(** The characters of the decoded argument: [None] for a character that
    encodes, [Some b] for the lone surrogate that stands for the byte [b]. *)
Fixpoint decode_units (fuel : nat) (bs : list N) : list (option N) :=
  match fuel, bs with
  | S fuel', b :: rest =>
      if (b <? 128)%N then None :: decode_units fuel' rest
      else match sequence_tail b rest with
           | Some n => None :: decode_units fuel' (drop n rest)
           | None => Some b :: decode_units fuel' rest
           end
  | _, _ => []
  end.

Definition hex_digit (n : N) : string :=
  String (default "0"%char (String.list_ascii_of_string "0123456789abcdef" !! N.to_nat n)) EmptyString.

(** The characters before the first surrogate, and the bytes of the run of
    surrogates that starts a list. *)
Fixpoint encodable_prefix (units : list (option N)) : nat :=
  match units with
  | None :: rest => S (encodable_prefix rest)
  | _ => 0
  end.

Fixpoint surrogate_run (units : list (option N)) : list N :=
  match units with
  | Some b :: rest => b :: surrogate_run rest
  | _ => []
  end.

(** [str] of the [UnicodeEncodeError] for the first run of surrogates. *)
Definition encode_error (units : list (option N)) : option exn :=
  let before := encodable_prefix units in
  match surrogate_run (drop before units) with
  | [] => None
  | b :: others =>
      let where_ :=
        match others with
        | [] =>
            "character '\udc" +:+ hex_digit (b / 16) +:+ hex_digit (b mod 16)
              +:+ "' in position " +:+ pretty before
        | _ :: _ =>
            "characters in position " +:+ pretty before +:+ "-"
              +:+ pretty (before + List.length others)%nat
        end in
      Some (Exception "UnicodeEncodeError"
              ("'utf-8' codec can't encode " +:+ where_ +:+ ": surrogates not allowed")
              EmptyString)
  end.

Definition stdout_write (s : string) : option exn :=
  encode_error (decode_units (String.length s) (bytes_of s)).

(** ** The [OS] this filesystem gives the script *)

Definition hub_client : Type := DownloadRequest → World → (exn + string) * World.

(** [os.makedirs] as called on line 15: an exception that leaves it carries
    the entries of the script above those of [os.makedirs]. *)
Definition makedirs_from_script (name : string) (exist_ok : bool) (w : World)
  : (exn + unit) * World :=
  match makedirs name exist_ok w with
  | (inl e, w') => (inl (add_frames (makedirs_frames (script_file w)) e), w')
  | (inr u, w') => (inr u, w')
  end.

Definition posix_os (client : hub_client) : OS World :=
  {| os_makedirs := makedirs_from_script;
     import_huggingface_hub := import_hub;
     hf_hub_download := client;
     os_path_abspath := λ p w, (inr (abspath w p), w);
     shutil_copy2 := copy2;
     sys_stdout_write := stdout_write |}.

(** The script as a process on this filesystem. *)
Definition run (client : hub_client) (argv : list string) (w : World) : Process :=
  @Script.run World (posix_os client) argv w.

Definition client_outcome (client : hub_client) (out_dir : string) (w : World)
  : option ((exn + string) * World) :=
  @Script.client_outcome World (posix_os client) out_dir w.

(** ** Clients to run the script against *)

(** The key a path has when every directory on its way exists. *)
Definition lexical_key (w : World) (p : string) : list string :=
  components (abspath w p).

▶ [PROBLEM TO WORK ON]: Where does the word "EmptyString" occur in the data? Copy every line that has it.

▶ [YOUR RESPONSE]:
  String (default "0"%char (String.list_ascii_of_string "0123456789abcdef" !! N.to_nat n)) EmptyString.
              EmptyString)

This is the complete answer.